## [Source records]
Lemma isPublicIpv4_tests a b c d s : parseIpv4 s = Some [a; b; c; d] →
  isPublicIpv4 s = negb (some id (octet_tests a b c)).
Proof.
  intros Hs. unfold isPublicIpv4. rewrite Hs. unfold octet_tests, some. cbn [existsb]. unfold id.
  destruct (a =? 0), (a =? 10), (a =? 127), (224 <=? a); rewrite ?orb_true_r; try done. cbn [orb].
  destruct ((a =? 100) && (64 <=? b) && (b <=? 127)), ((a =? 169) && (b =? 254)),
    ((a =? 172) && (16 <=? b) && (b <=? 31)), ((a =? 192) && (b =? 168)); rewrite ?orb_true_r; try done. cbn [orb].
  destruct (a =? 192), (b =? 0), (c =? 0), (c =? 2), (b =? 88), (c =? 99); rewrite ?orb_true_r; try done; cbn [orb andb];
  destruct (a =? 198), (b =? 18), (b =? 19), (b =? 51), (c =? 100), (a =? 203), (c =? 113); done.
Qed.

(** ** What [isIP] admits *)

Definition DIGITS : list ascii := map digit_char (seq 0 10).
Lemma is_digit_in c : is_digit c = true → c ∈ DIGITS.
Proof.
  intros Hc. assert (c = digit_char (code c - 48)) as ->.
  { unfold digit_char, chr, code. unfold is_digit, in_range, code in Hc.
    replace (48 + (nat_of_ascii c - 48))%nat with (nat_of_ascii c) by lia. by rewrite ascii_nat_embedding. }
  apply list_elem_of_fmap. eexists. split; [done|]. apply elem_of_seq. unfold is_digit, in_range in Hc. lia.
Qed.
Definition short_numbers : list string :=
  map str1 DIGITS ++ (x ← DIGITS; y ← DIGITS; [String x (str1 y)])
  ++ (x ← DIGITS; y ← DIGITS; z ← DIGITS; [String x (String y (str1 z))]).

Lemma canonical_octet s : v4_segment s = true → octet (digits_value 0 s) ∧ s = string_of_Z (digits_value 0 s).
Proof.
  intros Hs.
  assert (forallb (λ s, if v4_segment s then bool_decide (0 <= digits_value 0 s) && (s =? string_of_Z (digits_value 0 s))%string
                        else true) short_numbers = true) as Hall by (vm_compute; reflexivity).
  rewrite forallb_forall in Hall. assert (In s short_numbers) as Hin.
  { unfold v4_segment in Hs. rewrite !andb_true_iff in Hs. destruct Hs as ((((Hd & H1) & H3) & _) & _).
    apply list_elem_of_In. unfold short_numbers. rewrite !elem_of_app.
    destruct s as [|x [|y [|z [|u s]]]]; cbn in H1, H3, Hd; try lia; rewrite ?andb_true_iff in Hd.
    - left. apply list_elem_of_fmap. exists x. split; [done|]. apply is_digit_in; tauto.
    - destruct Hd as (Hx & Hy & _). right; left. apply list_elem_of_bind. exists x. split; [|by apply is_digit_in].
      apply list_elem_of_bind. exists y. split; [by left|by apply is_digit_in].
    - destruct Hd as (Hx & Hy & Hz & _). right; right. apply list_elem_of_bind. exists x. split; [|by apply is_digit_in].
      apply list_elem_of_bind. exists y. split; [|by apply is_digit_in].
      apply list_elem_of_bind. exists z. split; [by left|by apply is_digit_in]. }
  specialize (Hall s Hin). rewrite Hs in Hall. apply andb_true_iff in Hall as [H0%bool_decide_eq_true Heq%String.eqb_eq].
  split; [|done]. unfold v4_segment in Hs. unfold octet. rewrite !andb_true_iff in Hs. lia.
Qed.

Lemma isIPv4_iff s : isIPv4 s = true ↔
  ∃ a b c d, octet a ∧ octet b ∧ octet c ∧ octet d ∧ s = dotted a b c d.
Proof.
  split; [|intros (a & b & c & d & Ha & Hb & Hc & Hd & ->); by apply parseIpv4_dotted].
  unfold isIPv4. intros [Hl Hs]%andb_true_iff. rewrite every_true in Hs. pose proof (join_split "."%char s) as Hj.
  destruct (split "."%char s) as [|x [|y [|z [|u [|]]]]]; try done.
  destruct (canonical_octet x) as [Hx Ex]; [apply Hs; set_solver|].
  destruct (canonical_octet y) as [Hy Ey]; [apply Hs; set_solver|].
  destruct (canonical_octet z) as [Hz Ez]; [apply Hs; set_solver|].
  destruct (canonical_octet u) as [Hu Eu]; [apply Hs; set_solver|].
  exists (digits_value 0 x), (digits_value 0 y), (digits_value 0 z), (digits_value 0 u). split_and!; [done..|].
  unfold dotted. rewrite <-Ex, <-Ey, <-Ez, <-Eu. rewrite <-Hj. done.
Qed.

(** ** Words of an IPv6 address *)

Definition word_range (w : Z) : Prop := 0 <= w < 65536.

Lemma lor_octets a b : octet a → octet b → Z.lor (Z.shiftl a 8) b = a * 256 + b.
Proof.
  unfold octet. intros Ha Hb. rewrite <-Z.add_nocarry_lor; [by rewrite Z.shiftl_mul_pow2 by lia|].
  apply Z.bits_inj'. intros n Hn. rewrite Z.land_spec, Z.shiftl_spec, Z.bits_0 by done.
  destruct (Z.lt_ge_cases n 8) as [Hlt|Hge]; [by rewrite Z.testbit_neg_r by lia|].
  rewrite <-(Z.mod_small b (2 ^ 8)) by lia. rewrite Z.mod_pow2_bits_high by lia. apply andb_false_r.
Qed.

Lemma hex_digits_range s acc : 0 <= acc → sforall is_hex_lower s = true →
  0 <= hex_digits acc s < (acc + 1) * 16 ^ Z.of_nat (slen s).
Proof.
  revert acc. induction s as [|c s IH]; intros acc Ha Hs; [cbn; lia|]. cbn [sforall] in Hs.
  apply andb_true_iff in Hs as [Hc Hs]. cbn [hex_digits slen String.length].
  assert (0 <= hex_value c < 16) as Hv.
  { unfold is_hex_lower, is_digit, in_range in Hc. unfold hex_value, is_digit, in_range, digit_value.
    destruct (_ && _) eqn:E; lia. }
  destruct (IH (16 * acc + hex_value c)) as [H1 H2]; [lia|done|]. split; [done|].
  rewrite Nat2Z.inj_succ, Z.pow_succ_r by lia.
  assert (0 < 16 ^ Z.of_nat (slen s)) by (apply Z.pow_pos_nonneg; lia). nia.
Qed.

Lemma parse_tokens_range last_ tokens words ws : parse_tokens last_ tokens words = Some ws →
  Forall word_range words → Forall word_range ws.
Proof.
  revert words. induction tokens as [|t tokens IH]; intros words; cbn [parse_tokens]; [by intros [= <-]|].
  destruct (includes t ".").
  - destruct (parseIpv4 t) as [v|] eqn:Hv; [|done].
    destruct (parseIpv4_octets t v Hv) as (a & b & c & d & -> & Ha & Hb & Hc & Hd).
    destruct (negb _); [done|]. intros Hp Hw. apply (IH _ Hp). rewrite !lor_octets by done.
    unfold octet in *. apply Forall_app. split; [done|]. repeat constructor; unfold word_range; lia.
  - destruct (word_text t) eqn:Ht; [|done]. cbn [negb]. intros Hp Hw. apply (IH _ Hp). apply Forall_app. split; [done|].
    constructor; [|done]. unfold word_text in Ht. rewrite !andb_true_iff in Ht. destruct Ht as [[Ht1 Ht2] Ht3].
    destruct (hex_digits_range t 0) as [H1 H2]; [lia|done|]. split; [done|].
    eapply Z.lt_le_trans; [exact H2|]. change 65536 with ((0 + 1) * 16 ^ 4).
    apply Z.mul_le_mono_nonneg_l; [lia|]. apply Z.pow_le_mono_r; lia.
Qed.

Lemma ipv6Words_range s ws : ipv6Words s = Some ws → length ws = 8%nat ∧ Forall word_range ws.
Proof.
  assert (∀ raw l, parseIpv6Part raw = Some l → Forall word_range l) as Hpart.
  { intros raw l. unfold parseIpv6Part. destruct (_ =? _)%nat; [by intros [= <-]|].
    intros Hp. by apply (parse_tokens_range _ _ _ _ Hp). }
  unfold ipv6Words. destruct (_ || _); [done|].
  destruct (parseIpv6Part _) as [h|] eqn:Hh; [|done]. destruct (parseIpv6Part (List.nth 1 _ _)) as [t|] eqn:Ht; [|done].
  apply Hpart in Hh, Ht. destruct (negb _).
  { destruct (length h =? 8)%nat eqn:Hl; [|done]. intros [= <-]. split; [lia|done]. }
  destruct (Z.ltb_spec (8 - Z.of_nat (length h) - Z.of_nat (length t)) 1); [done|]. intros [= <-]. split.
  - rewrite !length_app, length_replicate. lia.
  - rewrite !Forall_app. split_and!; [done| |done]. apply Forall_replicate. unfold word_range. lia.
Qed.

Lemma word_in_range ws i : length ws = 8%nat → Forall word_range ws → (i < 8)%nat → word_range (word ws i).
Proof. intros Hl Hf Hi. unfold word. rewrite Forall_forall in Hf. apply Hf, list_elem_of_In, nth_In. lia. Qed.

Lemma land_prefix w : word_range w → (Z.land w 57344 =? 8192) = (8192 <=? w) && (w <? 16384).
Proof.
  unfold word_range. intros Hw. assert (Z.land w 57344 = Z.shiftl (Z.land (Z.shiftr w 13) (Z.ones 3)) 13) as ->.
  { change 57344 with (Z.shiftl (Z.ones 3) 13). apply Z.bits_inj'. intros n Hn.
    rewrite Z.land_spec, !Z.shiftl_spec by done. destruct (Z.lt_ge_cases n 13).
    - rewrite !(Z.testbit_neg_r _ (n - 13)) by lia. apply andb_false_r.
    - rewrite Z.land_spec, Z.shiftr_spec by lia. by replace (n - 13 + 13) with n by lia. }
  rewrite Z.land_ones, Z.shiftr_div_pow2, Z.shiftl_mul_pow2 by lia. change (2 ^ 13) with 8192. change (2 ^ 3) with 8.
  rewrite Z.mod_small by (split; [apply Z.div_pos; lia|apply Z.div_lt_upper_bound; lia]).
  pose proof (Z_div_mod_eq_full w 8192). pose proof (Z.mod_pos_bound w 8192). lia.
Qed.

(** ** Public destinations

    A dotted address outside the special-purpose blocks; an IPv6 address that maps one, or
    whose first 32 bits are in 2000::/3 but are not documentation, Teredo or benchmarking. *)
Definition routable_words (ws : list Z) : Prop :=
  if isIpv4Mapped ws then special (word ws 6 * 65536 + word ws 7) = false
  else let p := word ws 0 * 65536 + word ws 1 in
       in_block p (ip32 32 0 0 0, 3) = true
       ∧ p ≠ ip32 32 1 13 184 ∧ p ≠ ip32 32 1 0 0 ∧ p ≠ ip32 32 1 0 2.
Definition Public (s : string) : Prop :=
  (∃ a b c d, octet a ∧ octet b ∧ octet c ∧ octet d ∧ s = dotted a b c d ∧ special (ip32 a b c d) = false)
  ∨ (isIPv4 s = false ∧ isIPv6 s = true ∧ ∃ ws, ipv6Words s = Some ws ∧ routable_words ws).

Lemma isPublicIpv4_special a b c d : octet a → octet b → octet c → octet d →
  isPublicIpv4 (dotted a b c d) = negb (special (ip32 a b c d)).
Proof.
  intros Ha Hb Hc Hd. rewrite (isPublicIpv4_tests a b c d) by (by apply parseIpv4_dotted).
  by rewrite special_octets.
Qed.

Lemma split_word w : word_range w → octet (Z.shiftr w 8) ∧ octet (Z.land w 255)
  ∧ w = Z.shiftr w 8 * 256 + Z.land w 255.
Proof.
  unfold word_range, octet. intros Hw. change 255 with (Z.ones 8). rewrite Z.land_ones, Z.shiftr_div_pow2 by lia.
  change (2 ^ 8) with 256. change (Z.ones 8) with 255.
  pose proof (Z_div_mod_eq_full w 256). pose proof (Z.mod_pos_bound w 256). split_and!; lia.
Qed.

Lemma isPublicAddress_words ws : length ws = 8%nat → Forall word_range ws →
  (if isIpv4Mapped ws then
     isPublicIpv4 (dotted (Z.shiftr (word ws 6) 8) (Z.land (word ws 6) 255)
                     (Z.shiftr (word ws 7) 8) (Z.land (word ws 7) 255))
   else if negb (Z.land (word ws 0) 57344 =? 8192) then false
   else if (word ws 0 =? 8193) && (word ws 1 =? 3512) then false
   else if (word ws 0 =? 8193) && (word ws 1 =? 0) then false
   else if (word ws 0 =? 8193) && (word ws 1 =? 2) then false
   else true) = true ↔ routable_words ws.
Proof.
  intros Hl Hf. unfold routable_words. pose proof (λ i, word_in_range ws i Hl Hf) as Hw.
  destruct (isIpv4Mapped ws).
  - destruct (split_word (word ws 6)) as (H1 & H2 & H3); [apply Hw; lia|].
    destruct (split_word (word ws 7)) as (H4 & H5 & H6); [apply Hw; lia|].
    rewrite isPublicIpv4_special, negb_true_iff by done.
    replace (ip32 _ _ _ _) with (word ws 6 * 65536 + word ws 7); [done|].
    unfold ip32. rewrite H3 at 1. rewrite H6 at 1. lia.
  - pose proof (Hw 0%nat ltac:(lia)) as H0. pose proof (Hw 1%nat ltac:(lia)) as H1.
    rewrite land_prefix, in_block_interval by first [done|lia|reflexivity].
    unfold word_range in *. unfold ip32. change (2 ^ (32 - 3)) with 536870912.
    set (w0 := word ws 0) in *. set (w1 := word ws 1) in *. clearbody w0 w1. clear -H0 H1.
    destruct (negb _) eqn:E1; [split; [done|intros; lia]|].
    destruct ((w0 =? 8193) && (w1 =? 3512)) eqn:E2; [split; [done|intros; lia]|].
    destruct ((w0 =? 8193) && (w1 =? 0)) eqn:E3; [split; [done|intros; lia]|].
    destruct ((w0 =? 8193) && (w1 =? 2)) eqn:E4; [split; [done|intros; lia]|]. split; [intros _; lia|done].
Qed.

## [Problem requirements]
Copy out each line of the material above, word for word, from the first down to the line containing "destruct (a =? 0), (a". Add nothing.

## [Task answer]
Lemma isPublicIpv4_tests a b c d s : parseIpv4 s = Some [a; b; c; d] →
  isPublicIpv4 s = negb (some id (octet_tests a b c)).
Proof.
  intros Hs. unfold isPublicIpv4. rewrite Hs. unfold octet_tests, some. cbn [existsb]. unfold id.
  destruct (a =? 0), (a =? 10), (a =? 127), (224 <=? a); rewrite ?orb_true_r; try done. cbn [orb].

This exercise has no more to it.